Quand la culture fait ou défait une fusion : l’exemple de DaimlerChrysler

En 1998, Daimler-Benz et Chrysler annonçaient leur mariage : une “fusion d’égaux” censée créer un géant automobile mondial. Sur le papier, tout y était : synergies industrielles, économies d’échelle, complémentarité de gammes. Mais en moins de 10 ans, l’alliance a explosé. Pourquoi ?
Parce que la “fusion des bilans” n’a pas été suivie d’une fusion des cultures.

Les ingénieurs allemands prônaient la rigueur et les processus. Les équipes américaines valorisaient la rapidité et l’innovation pragmatique. Résultat : méfiance, incompréhensions, perte d’efficacité.

Traduire les différences culturelles en comportements concrets

La culture se révèle dans les pratiques quotidiennes, pas dans les slogans.

  • Comment prend-on une décision dans une organisation ?
  • Quelle place est donnée à l’initiative individuelle ?
  • Comment se vit la relation hiérarchique au quotidien ?

Dans une fusion, ces micro-comportements pèsent plus lourd que les organigrammes.

Former les équipes à “naviguer” entre deux cultures

Une fusion, c’est une rencontre de mondes. Les dirigeants oublient souvent que les équipes doivent apprendre à décoder la culture de l’autre.

  • Comprendre les codes implicites (hiérarchie, communication, rythme de décision).
  • S’entraîner à adopter temporairement les pratiques de l’autre organisation.

Sans ce travail, chacun continue à jouer selon ses propres règles, et la coopération reste superficielle.

Intégrer la culture à tous les niveaux de l’organisation

Comme l’a montré Gerry Johnson avec son modèle du Cultural Web, la culture ne se limite pas aux valeurs affichées ni aux processus RH. Elle traverse tous les éléments du système organisationnel :

  • Les histoires qu’on se raconte sur l’entreprise (succès, échecs).
  • Les rituels et routines (réunions, décisions, manières de collaborer).
  • Les symboles (langage, dress code, aménagement des bureaux).
  • Les structures de pouvoir (qui décide, qui influence réellement).
  • Les systèmes de contrôle (comment la performance est mesurée).

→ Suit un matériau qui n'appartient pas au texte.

(** A job that owns a nonce has its attempt. *)
Lemma signing_sound d d' : engine_step d d' -> engine_sound d ->
  forall id r, jobs d' !! id = Some r -> tj_state r ∈ signing_states ->
    exists k a, attempts d' !! k = Some a /\ ab_jobId (ta_binding a) = id.
Proof.
  intros Hst Hok id r' Hr' Hs'. pose proof (step_extends _ _ Hst) as He.
  assert (Hkeep : forall r, jobs d !! id = Some r -> tj_state r ∈ signing_states ->
    exists k a, attempts d' !! k = Some a /\ ab_jobId (ta_binding a) = id).
  { intros r Hr Hs. destruct (es_signing _ Hok _ _ Hr Hs) as (k & a & Ha & Hj).
    apply (ee_attempts _ _ He) in Ha as (a' & Ha & [Ba _ _]). exists k, a'. split; congruence. }
  destruct Hst; cbn in Hr'; eauto.
  - destruct (decide (id = id0)) as [->|Hne]; [|rewrite lookup_insert_ne in Hr' by done; eauto].
    rewrite lookup_insert_eq in Hr'. injection Hr' as <-. by not_in Hs'.
  - destruct (decide (id = old)) as [->|Hne].
    { rewrite lookup_insert_eq in Hr'. injection Hr' as <-. by not_in Hs'. }
    rewrite lookup_insert_ne in Hr' by done.
    destruct (decide (id = id0)) as [->|Hne']; [|rewrite lookup_insert_ne in Hr' by done; eauto].
    rewrite lookup_insert_eq in Hr'. injection Hr' as <-. by not_in Hs'.
  - destruct (decide (id = ti_jobId i)) as [->|Hne]; [|rewrite lookup_insert_ne in Hr' by done; eauto].
    rewrite lookup_insert_eq in Hr'. injection Hr' as <-. cbn in Hs'.
    apply (Hkeep r H). apply Job.step_transitions in H1. rewrite H0 in *.
    destruct (ti_nextState i); try (not_in Hs'); destruct (ti_expectedState i); try (not_in H1); try is_in.
    by destruct H2.
  - destruct (decide (id = co_jobId i)) as [->|Hne]; [|rewrite lookup_insert_ne in Hr' by done; eauto].
    exists (co_attemptId i), (new_attempt i rid). cbn. by rewrite lookup_insert_eq.
Qed.

Lemma step_sound d d' : engine_step d d' -> schema_ok d' -> engine_sound d -> engine_sound d'.
Proof.
  intros Hst Hs Hok. pose proof (step_extends _ _ Hst) as He. split; [done| | | |].
  - by eapply controls_sound.
  - intros id a' Ha. destruct (step_attempts _ _ _ _ Hst Ha)
      as [(a & Ha0 & -> & _)|(i & job & rid & m & -> & -> & _ & _ & _ & Hap & Hr & Hm & Hj & Hp)].
    + eapply authorized_extends, es_authorized; done.
    + by eapply new_attempt_authorized.
  - intros id a' Ha. destruct (step_attempts _ _ _ _ Hst Ha)
      as [(a & Ha0 & _ & Hk)|(i & job & rid & m & -> & -> & _)].
    + eapply Hk, es_attempts; done.
    + split_and!; cbn; [done..|]. intros Hin. by not_in Hin.
  - by apply signing_sound with d.
Qed.

(** ** Histories of calls *)

Section Histories.

Context (isUuid isDatetime validateStacksAddress : string -> bool) (sha256 : list Z -> string).

Abbreviation call := (run_call isUuid isDatetime validateStacksAddress sha256).
Abbreviation history := (rtc (calls_step isUuid isDatetime validateStacksAddress sha256)).

(** A relation to the first database that every step keeps holds of every later one. *)
Lemma history_keeps (P : EngineDb -> Prop) d d' :
  engine_sound d -> P d -> history d d' ->
  (forall e e', engine_sound e -> P e -> engine_step e e' -> P e') ->
  engine_sound d' /\ P d'.
Proof.
  intros Hok HP Hh Hstep. induction Hh as [d|d e d' [c Hc] _ IH]; [done|].
  pose proof (calls_refine_protocol isUuid isDatetime validateStacksAddress sha256 c d) as Hr.
  rewrite Hc in Hr. destruct Hr as [->|[Hst Hs]]; [by apply IH|].
  apply IH; [by eapply step_sound | by eapply Hstep].
Qed.

(** C22. Whatever calls are made, in whatever order and with whatever failures, the tables stay sound: one
    active job per scope and per checkpoint, one attempt per job and per transaction ID, one
    unresolved nonce per gas payer and one active approval per job; every signed attempt has an
    approval of exactly its job's intent and policy that had not expired, and a nonce of the same
    job; a job that owns a nonce or was broadcast has its attempt; a confirmed attempt has a
    canonical success of its own transaction; where authority was withdrawn nothing is approved. *)
Theorem engine_stays_sound d d' : engine_sound d -> history d d' -> engine_sound d'.
Proof. intros Hok Hh. by apply (history_keeps (fun _ => True) d d' Hok I Hh). Qed.

(** C25. No record of the store is lost or rewritten: jobs keep what they seal and move only along the
    transition table, attempts keep their transaction, nonce and fee and move along theirs, resolved
    nonces and invalidated approvals stay as they are, evidence and controls never change, and no
    call creates an approval. *)
Theorem engine_records_are_kept d d' : history d d' -> engine_extends d d'.
Proof.
  induction 1 as [d|d e d' [c Hc] _ IH]; [reflexivity|]. transitivity e; [|exact IH].
  pose proof (calls_refine_protocol isUuid isDatetime validateStacksAddress sha256 c d) as Hr.
  rewrite Hc in Hr. destruct Hr as [->|[Hst _]]; [reflexivity | by apply step_extends].
Qed.

(** *** Withdrawn authority *)

(** The jobs of the adapter that could sign or be sent, and the attempts of its jobs, are those of
    [d]. *)
Definition no_new_authority (a : string) (d e : EngineDb) : Prop :=
  engine_extends d e /\ authorityControlReason a e <> None /\
  (forall id r, jobs e !! id = Some r -> jb_adapterId (tj_binding r) = a -> tj_state r ∈ authorityStates ->
     jobs d !! id = Some r) /\
  (forall id t j, attempts e !! id = Some t -> jobs e !! ab_jobId (ta_binding t) = Some j ->
     jb_adapterId (tj_binding j) = a -> is_Some (attempts d !! id)).

Lemma step_authority e e' id r :
  engine_step e e' -> jobs e' !! id = Some r -> tj_state r ∈ authorityStates ->
  authorityControlReason (jb_adapterId (tj_binding r)) e <> None -> jobs e !! id = Some r.
Proof.
  intros Hst Hr Hs Hc. destruct Hst; cbn in Hr; try done.
  - destruct (decide (id = id0)) as [->|Hne]; [|by rewrite lookup_insert_ne in Hr].
    rewrite lookup_insert_eq in Hr. injection Hr as <-. by not_in Hs.
  - destruct (decide (id = old)) as [->|Hne].
    { rewrite lookup_insert_eq in Hr. injection Hr as <-. by not_in Hs. }
    rewrite lookup_insert_ne in Hr by done.
    destruct (decide (id = id0)) as [->|Hne']; [|by rewrite lookup_insert_ne in Hr].
    rewrite lookup_insert_eq in Hr. injection Hr as <-. by not_in Hs.
  - destruct (decide (id = ti_jobId i)) as [->|Hne]; [|by rewrite lookup_insert_ne in Hr].
    rewrite lookup_insert_eq in Hr. injection Hr as <-. cbn in *. by destruct Hc; auto.
  - destruct (decide (id = co_jobId i)) as [->|Hne]; [|by rewrite lookup_insert_ne in Hr].
    rewrite lookup_insert_eq in Hr. injection Hr as <-. unfold committed_job in *. by case_decide.
Qed.

Lemma step_no_new_authority a d e e' :
  engine_sound e -> no_new_authority a d e -> engine_step e e' -> no_new_authority a d e'.
Proof.
  intros Hok (He & Hc & Hj & Ht) Hst. pose proof (step_extends _ _ Hst) as Hx.
  split_and!; [by etrans | by eapply control_persists | |].
  - intros id r Hr Ha Hs. apply Hj; [|done..]. eapply step_authority; [done..|]. by rewrite Ha.
  - intros id t j Hr Hjob Ha. destruct (step_attempts _ _ _ _ Hst Hr)
      as [(t0 & Ht0 & Hb & _)|(i & job & rid & m & -> & -> & Hjb & _ & Hn & _ & _ & _ & Hjc & _)].
    + rewrite Hb in Hjob.
      destruct (refers_some (fun r => ab_jobId (ta_binding r)) _ _ _ _ (ok_attempt_job _ (es_schema _ Hok)) Ht0)
        as [j0 Hj0].
      destruct (ee_jobs _ _ Hx _ _ Hj0) as (j1 & Hj1 & Gj). assert (j1 = j) as -> by congruence.
      eapply Ht; [done..|]. by rewrite <- (jg_binding _ _ Gj).
    + exfalso. cbn in Hjob. assert (j = committed_job i job) as -> by congruence.
      apply Hc. rewrite <- Ha. unfold committed_job. by case_decide.
Qed.

Lemma force_sets c d x e : forceObserve isDatetime c d = (Ok x, e) -> forced e <> None.
Proof.
  intros H. refine (transaction_ok _ d x e (fun _ e => forced e <> None) H _).
  unfold getForceObserveControl_tx, stored_control. repeat wp_step. apply wp_parsed_control.
  destruct (forced d) eqn:Hf; [by wp_step; rewrite Hf|]. wp_step. apply wp_write. intros _. wp_step.
  apply wp_revoke. intros n _. repeat wp_step. by apply wp_parsed_control.
Qed.

Lemma disable_sets a c d x e : disableAdapter isDatetime a c d = (Ok x, e) -> disabled e !! a <> None.
Proof.
  intros H. refine (transaction_ok _ d x e (fun _ e => disabled e !! a <> None) H _).
  unfold getDisabledAdapterControl_tx, stored_control. repeat wp_step. apply wp_parsed_control.
  destruct (disabled d !! a) eqn:Hf; [by wp_step; rewrite Hf|]. wp_step. apply wp_write. intros _. wp_step.
  refine (wp_revoke (approval_of_adapter a _) (ct_at c) "adapter-disabled" _ _ _). intros n _.
  repeat wp_step. apply wp_parsed_control. cbn [disabled with_disabled with_approvals].
  rewrite lookup_insert_eq. wp_step. cbn. by rewrite lookup_insert_eq.
Qed.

Dans une fusion, ignorer ces dimensions revient à coller deux logos sur une même façade sans changer ce qui se vit à l’intérieur.

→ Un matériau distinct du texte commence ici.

(* ===== verification/EngineScenario.v ===== *)
(** * The transaction engine on concrete jobs

    Two jobs of an engine: one is approved, signed, submitted and confirmed, then the engine is
    forced to observe.  The theorems about the store and its pages are applied to this history. *)

From S2P Require Import Prelude Text CanonicalJson Principals OperationPlan ChainAnchor TransactionJob WalletRequest EngineTables EngineStore EngineProtocol EngineCorrect EngineListing.

Open Scope string_scope.
Open Scope list_scope.
Open Scope Z_scope.

Module EngineScenario.

Definition isUuid (s : string) : bool := (String.length s =? 36)%nat.
Definition isDatetime (s : string) : bool := (String.length s =? 20)%nat.
Definition sha256 : list Z -> string := Concrete.checksum.

Abbreviation call := (run_call isUuid isDatetime Concrete.validAddress sha256).
Abbreviation step := (calls_step isUuid isDatetime Concrete.validAddress sha256).

(** The calls one after the other, whatever they return. *)
Definition run (l : list EngineCall) (d : EngineDb) : EngineDb := fold_left (fun d c => (call c d).2) l d.

Lemma run_history l d : rtc step d (run l d).
Proof.
  revert d. induction l as [|c l IH]; intros d; [reflexivity|].
  etrans; [apply rtc_once; by exists c | apply IH].
Qed.

(** ** The work *)

Definition key (n : Z) : string := ("0f0e0d0c-0b0a-4908-8706-0504030201" ++ Concrete.hex_byte n)%string.
Definition at_ (n : Z) : string := ("2026-03-01T00:00:" ++ Concrete.hex_byte n ++ "Z")%string.
Definition manager : string := "SPM.manager".

Definition anchor : Anchor.ChainAnchor :=
  {| Anchor.stacksBlockHeight := 500; Anchor.indexBlockHash := "0x" ++ Concrete.checksum [1];
     Anchor.burnBlockHeight := 2060; Anchor.rewardCycle := 20; Anchor.rewardCycleLength := 100;
     Anchor.prepareCycleLength := 10; Anchor.cyclePosition := 60; Anchor.phase := Anchor.phase_reward;
     Anchor.checkpoint := Anchor.second_half |}.

Definition accepted : AttestationIdentity :=
  {| ai_issuer := "labs"; ai_revision := 1; ai_payloadSha256 := Concrete.checksum [9] |}.

Definition intent (n : Z) : Json := JObj [("kind", JStr "claim"); ("number", JNum n)].
Definition policy : Json := JObj [("maximumFeeUstx", JStr "2500")].

Definition prepared (n : Z) (adapter : string) : CreateLogicalJobInput :=
  {| cj_jobId := key n; cj_idempotencyKey := ("work-" ++ Concrete.hex_byte n)%string;
     cj_operationScopeKey := None; cj_adapterId := adapter; cj_adapterRevision := 2;
     cj_managerPrincipal := manager; cj_intent := intent n; cj_intentSha256 := documentSha256 sha256 (intent n);
     cj_policy := policy; cj_policySha256 := documentSha256 sha256 policy; cj_chainAnchor := anchor;
     cj_attestation := accepted; cj_createdAt := at_ n |}.

Definition move (n : Z) (from : Job.TransactionJobState) (version : Z) (to : Job.TransactionJobState) (t : Z) : EngineCall :=
  call_transition
    {| ti_jobId := key n; ti_expectedState := from; ti_expectedStateVersion := version; ti_nextState := to;
       ti_changedAt := at_ t; ti_blockReason := None; ti_supersessionReason := None; ti_supersededByJobId := None |}.

(** Two jobs of two adapters, both awaiting approval. *)
Definition empty_tables : EngineDb :=
  {| jobs := ∅; nonces := ∅; attempts := ∅; approvals := ∅; evidence := ∅; forced := None; disabled := ∅;
     attestations := {[ai_issuer accepted := (ai_revision accepted, ai_payloadSha256 accepted)]} |}.

Definition proposed : EngineDb := Eval vm_compute in run
  [call_create (prepared 1 "claims"); move 1 Job.prepared 0 Job.preflighted 2;
   move 1 Job.preflighted 1 Job.awaiting_approval 3;
   call_create (prepared 4 "claims"); move 4 Job.prepared 0 Job.preflighted 5;
   move 4 Job.preflighted 1 Job.awaiting_approval 6] empty_tables.

(** An earlier release of the program wrote approvals; no call of this store does. *)
Definition approval (n : Z) : ApprovalRow :=
  {| pr_binding := {| pb_jobId := key n; pb_intentSha256 := documentSha256 sha256 (intent n);
                      pb_policySha256 := documentSha256 sha256 policy; pb_approvalSha256 := Concrete.checksum [n];
                      pb_approval := JNull; pb_actor := "operator"; pb_createdAt := at_ 7; pb_expiresAt := at_ 64 |};
     pr_invalidated := None; pr_approvalVersion := 0 |}.

Definition approved : EngineDb :=
  Eval vm_compute in with_approvals {[key 17 := approval 1; key 20 := approval 4]} proposed.

Definition txid (n : Z) : string := ("0x" ++ Concrete.checksum [n])%string.

Definition signed (n t : Z) : CommitInput :=
  {| co_attemptId := key (32 + n); co_reservationId := key (48 + n); co_jobId := key n;
     co_expectedJobStateVersion := 2; co_approvalId := key (16 + n); co_expectedApprovalVersion := 0;
     co_expectedApprovalSha256 := Concrete.checksum [n]; co_gasPayerPrincipal := "SPW"; co_nonce := "7";
     co_observedAccountNonce := "7"; co_feeUstx := "300"; co_feePolicyRevision := 1;
     co_signedTransactionRef := "vault"; co_precomputedTxid := txid n; co_committedAt := at_ t |}.

Definition inclusion : Inclusion :=
  {| in_txid := txid 1; in_executionStatus := ex_success; in_stacksBlockHeight := 510;
     in_blockHash := txid 80; in_indexBlockHash := txid 81; in_canonical := true; in_observedAt := at_ 19 |}.

Definition tried (from : TransactionAttemptState) (version : Z) (to : TransactionAttemptState) (t : Z)
    (result : option Json) (n : option Inclusion) : EngineCall :=
  call_attempt
    {| at_attemptId := key 33; at_expectedState := from; at_expectedStateVersion := version; at_nextState := to;
       at_changedAt := at_ t; at_submissionResult := result; at_inclusion := n |}.

(** The first job is signed and confirmed; of the second nothing is signed, its gas payer is busy. *)
Definition signing_calls : list EngineCall := [call_commit (signed 1 16); call_commit (signed 4 17)].
Definition confirming_calls : list EngineCall :=
  [move 1 Job.nonce_reserved 3 Job.broadcast 18; tried as_signed 0 as_submitted 18 (Some (JBool true)) None;
   tried as_submitted 1 as_confirmed 19 None (Some inclusion); move 1 Job.broadcast 4 Job.confirmed 19].
Definition committed : EngineDb := Eval vm_compute in run signing_calls approved.
Definition confirmed : EngineDb := Eval vm_compute in run confirming_calls committed.

(** The engine is forced to observe, and the second job is tried again. *)
Definition control : Control := {| ct_reason := "incident"; ct_actor := "operator"; ct_at := at_ 20 |}.
Definition later_calls : list EngineCall :=
  [call_nonce {| ni_reservationId := key 49; ni_expectedState := ns_reserved; ni_expectedStateVersion := 0;
                 ni_nextState := ns_resolved; ni_foreignActivity := false; ni_changedAt := at_ 21 |};
   call_commit (signed 4 22); call_disable "claims" control].
Definition halted : EngineDb := Eval vm_compute in (call (call_force control) confirmed).2.
Definition later : EngineDb := Eval vm_compute in run later_calls halted.

Lemma committed_run : run signing_calls approved = committed.
Proof. vm_compute. reflexivity. Qed.
Lemma confirmed_run : run confirming_calls committed = confirmed.
Proof. vm_compute. reflexivity. Qed.
Lemma halted_call : call (call_force control) confirmed = (None, halted).
Proof. vm_compute. reflexivity. Qed.
Lemma later_run : run later_calls halted = later.
Proof. vm_compute. reflexivity. Qed.

Lemma to_committed : rtc step approved committed.
Proof. rewrite <- committed_run. apply run_history. Qed.
Lemma to_confirmed : rtc step committed confirmed.
Proof. rewrite <- confirmed_run. apply run_history. Qed.
Lemma to_halted : rtc step confirmed halted.
Proof. apply rtc_once. exists (call_force control). by rewrite halted_call. Qed.
Lemma to_later : rtc step halted later.
Proof. rewrite <- later_run. apply run_history. Qed.

(** What happened: one attempt, confirmed; no approval is active; both controls are set. *)
Definition seen (d : EngineDb) : list Job.TransactionJobState * list TransactionAttemptState * list bool * bool * nat :=
  (map (fun x => tj_state x.2) (map_to_list (jobs d)), map (fun x => ta_state x.2) (map_to_list (attempts d)),
   map (fun x => is_null (pr_invalidated x.2)) (map_to_list (approvals d)), is_null (forced d), size (disabled d)).

Lemma approved_seen : seen approved = ([Job.awaiting_approval; Job.awaiting_approval], [], [true; true], true, 0%nat).
Proof. vm_compute. reflexivity. Qed.
Lemma confirmed_seen :
  seen confirmed = ([Job.confirmed; Job.awaiting_approval], [as_confirmed], [false; true], true, 0%nat).
Proof. vm_compute. reflexivity. Qed.
Lemma later_seen :
  seen later = ([Job.confirmed; Job.awaiting_approval], [as_confirmed], [false; false], false, 1%nat).
Proof. vm_compute. reflexivity. Qed.

(** ** The theorems applied *)

(** Tables on which nothing was signed and no control is set. *)
Lemma unsigned_sound d :
  schema_ok d -> attempts d = ∅ -> forced d = None -> disabled d = ∅ ->
  map_Forall (fun _ r => tj_state r ∉ signing_states) (jobs d) -> engine_sound d.
Proof.
  intros Hs Ha Hf Hd Hj. split; [done| |by rewrite Ha..|].
  - intros a id p j Hc. unfold authorityControlReason in Hc. by rewrite Hf, Hd in Hc.
  - intros id r Hr Hin. by destruct (Hj id r Hr).
Qed.

Lemma approved_sound : engine_sound approved.
Proof.
  apply unsigned_sound; [apply (bool_decide_unpack _)|..|apply (bool_decide_unpack _)]; vm_compute; done.
Qed.

Lemma history_to_later : rtc step approved later.
Proof. etrans; [apply to_committed|]. etrans; [apply to_confirmed|]. etrans; [apply to_halted|apply to_later]. Qed.

Lemma confirmed_sound : engine_sound confirmed.
Proof.
  refine (proj1 (history_keeps isUuid isDatetime Concrete.validAddress sha256 (fun _ => True) _ _ approved_sound I _ _)); [|done].
  etrans; [apply to_committed|apply to_confirmed].
Qed.

Lemma engine_stays_sound_witness : engine_sound approved /\ engine_sound later.
Proof.
  split; [exact approved_sound|].
  exact (engine_stays_sound isUuid isDatetime Concrete.validAddress sha256 approved later approved_sound history_to_later).
Defined.

Lemma engine_records_are_kept_witness : engine_extends approved later /\ attempts later <> ∅.
Proof.
  split; [|vm_compute; discriminate].
  exact (engine_records_are_kept isUuid isDatetime Concrete.validAddress sha256 approved later history_to_later).
Defined.

Lemma withdrawn_authority_is_final_witness :
  forced halted = Some control /\
  (forall id p j, approvals later !! id = Some p -> jobs later !! pb_jobId (pr_binding p) = Some j ->
     jb_adapterId (tj_binding j) = "claims" -> is_Some (pr_invalidated p)).
Proof.
  split; [vm_compute; reflexivity|].
  exact (proj1 (proj2 (withdrawn_authority_is_final isUuid isDatetime Concrete.validAddress sha256 "claims"
    (call_force control) confirmed halted later confirmed_sound (withdraws_all _ control) halted_call
    to_later))).
Defined.

(** The attempt of the first job as it was signed. *)
Definition attempt : AttemptRow := new_attempt (signed 1 16) (key 49).

Lemma committed_attempt : attempts committed !! key 33 = Some attempt.
Proof. vm_compute. reflexivity. Qed.

Lemma committed_sound : engine_sound committed.
Proof.
  refine (proj1 (history_keeps isUuid isDatetime Concrete.validAddress sha256 (fun _ => True) _ _ approved_sound I _ _)); [|done].
  apply to_committed.
Qed.

Lemma committed_once_witness :
  (call (call_commit (signed 1 23)) confirmed).2 = confirmed /\ attempts confirmed !! key 33 <> Some attempt.
Proof.
  split; [|vm_compute; discriminate].
  exact (proj1 (committed_once isUuid isDatetime Concrete.validAddress sha256 committed confirmed (key 33) attempt
    (signed 1 23) committed_sound committed_attempt to_confirmed eq_refl)).
Defined.

(** One job to a page. *)
Definition options : LogicalJobListOptions :=
  {| lo_limit := Some 1; lo_cursor := None; lo_adapterId := Some "claims"; lo_managerPrincipal := None;
     lo_states := [] |}.

Lemma readable_jobs : readable_list isUuid isDatetime Concrete.validAddress sha256 options later.
Proof.
  split; [cbn; lia|vm_compute; reflexivity..|]. apply (bool_decide_unpack _). vm_compute. done.
Qed.

Lemma pages_list_every_job_witness :
  size (jobs later) = 2%nat /\
  exists items, follow isUuid isDatetime Concrete.validAddress sha256 3 options None later = Some items /\
    NoDup (items.*1).
Proof.
  split; [vm_compute; reflexivity|].
  assert (Hs : (size (jobs later) < 3)%nat) by (vm_compute; lia).
  destruct (pages_list_every_job isUuid isDatetime Concrete.validAddress sha256 options later 3 readable_jobs Hs)
    as (items & Hf & _ & Hn & _).
  exists items. by split.
Defined.

End EngineScenario.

Formaliser une culture cible commune et accompagner son adoption

Une fusion réussie ne consiste pas à imposer une culture à l’autre, mais à co-construire une identité partagée.

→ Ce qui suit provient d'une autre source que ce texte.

(* ===== verification/ManagerClaim.v ===== *)
(** * The observation of legacy manager claims

    apps/sidekick/src/transaction-engine/manager-claim-observer.ts
    ([ObserveManagerClaimPlanner]) and manager-claim-observation-service.ts
    ([ManagerClaimObservationService]): from one anchored view of the rewards, a stored claim whose
    effect is complete is blocked, confirmed or reconciled; no new work is made.  The planner runs
    without interruption over the store of [EngineStore], each of its calls a transaction of its
    own; the service awaits the API's proofs before it calls the planner, and other calls of the
    store may happen meanwhile. *)

From S2P Require Import Prelude Text CanonicalJson Bonds ChainAnchor TransactionJob Principals OperationPlan SweepPlan Recipe WalletRequest WalletFacts EngineTables EngineStore ClaimDocuments.

Open Scope string_scope.
Open Scope list_scope.
Open Scope Z_scope.

(** ** Errors and results *)

(** A throw of the store, a [ZodError], or a [ManagerClaimObserveError]. *)
Inductive ClaimError :=
  | claim_store (e : EngineError)
  | claim_schema | no_durable_job | legacy_read_only.

(** The outcome of [ManagerClaimObserveResult] that the service uses. *)
Inductive PlannerStatus := pl_planned | pl_blocked | pl_reconciled.

Record PlannerResult := {
  ps_status : PlannerStatus;
  ps_job : string * JobRow;
}.

(** Several transactions after each other: what was committed stays when a later one throws. *)
Definition claim_m (A : Type) : Type := EngineDb -> result ClaimError A * EngineDb.

#[global] Instance claim_ret : MRet claim_m := fun A a d => (Ok a, d).
#[global] Instance claim_bind : MBind claim_m := fun A B k m d =>
  match m d with (Ok a, d') => k a d' | (Err e, d') => (Err e, d') end.

Definition throw_claim {A} (e : ClaimError) : claim_m A := fun d => (Err e, d).
Definition check_claim (b : bool) (e : ClaimError) : claim_m unit := if b then mret tt else throw_claim e.
Definition some_claim {A} (o : option A) : claim_m A :=
  match o with Some a => mret a | None => throw_claim claim_schema end.

(** A call of the repository. *)
Definition store {A} (op : engine_op A) : claim_m A := fun d =>
  let '(r, d') := op d in
  (match r with Ok a => Ok a | Err e => Err (claim_store e) end, d').

(** After what other calls made of the tables. *)
Definition later {A} (f : EngineDb -> EngineDb) (m : claim_m A) : claim_m A := fun d => m (f d).

(** ** The facts of one observation *)

Record ClaimGasPayer := {
  gp_principal : string;
  gp_publicKey : string;
  gp_observedNonce : Z;
  gp_estimatedFeeUstx : Z;
  gp_maximumFeeUstx : Z;
}.

(** [ManagerClaimObserveFacts]; [of_completion] is the evidence of an effect that is complete, and
    [None] means the effect remains.  The constants of the service ([schemaVersion], [controls] and
    the flags of [authoritative]) are left out. *)
Record ObserveFacts := {
  of_observedAt : string;
  of_kind : Network;
  of_chainId : Z;
  of_contract : string;
  of_profileId : string;
  of_recognitionTier : string;
  of_sourceSha256 : string;
  of_observedSourceSha256 : string;
  of_chainAnchor : Anchor.ChainAnchor;
  of_attestation : AttestationIdentity;
  of_pox5 : string;
  of_sbtcToken : string;
  of_rewardCycle : Z;
  of_checkpoint : Anchor.Checkpoint;
  of_lastRewardComputeBurnHeight : Z;
  of_rewardsPerToken : Z;
  of_stxEarnedSats : Z;
  of_bondBuckets : list ManagerClaimBondBucket;
  of_observedSignerEarnedSats : Z;
  of_feeSnapshot : FeeSnapshot;
  of_expectedSignerOutflowSats : Z;
  of_gasPayer : ClaimGasPayer;
  of_completion : option string;
  of_finalityDepth : Z;
}.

  • Identifier les points forts de chaque culture (rigueur allemande, agilité américaine, par exemple).
  • Formaliser une culture cible qui s’appuie sur ces forces complémentaires.
  • Accompagner les équipes dans l’adoption de cette nouvelle culture à travers des rituels, des formations, des leaders exemplaires.

La culture devient alors un projet collectif, pas un compromis subi.

Ce que les dirigeants peuvent en retenir

L’échec de DaimlerChrysler illustre un point clé : dans une fusion, la culture est soit le principal catalyseur, soit le principal frein.
Trois clés pratiques pour tout COMEX engagé dans une M&A :

  • Cartographiez les différences culturelles en termes de comportements observables.
  • Aidez vos équipes à naviguer entre les deux systèmes, plutôt que de les laisser improviser.
  • Construisez une culture cible commune, en valorisant les points forts de chaque organisation et en accompagnant son adoption.

En M&A, la culture n’est pas un supplément d’âme. Elle est la condition de la robustesse et de la performance post-fusion.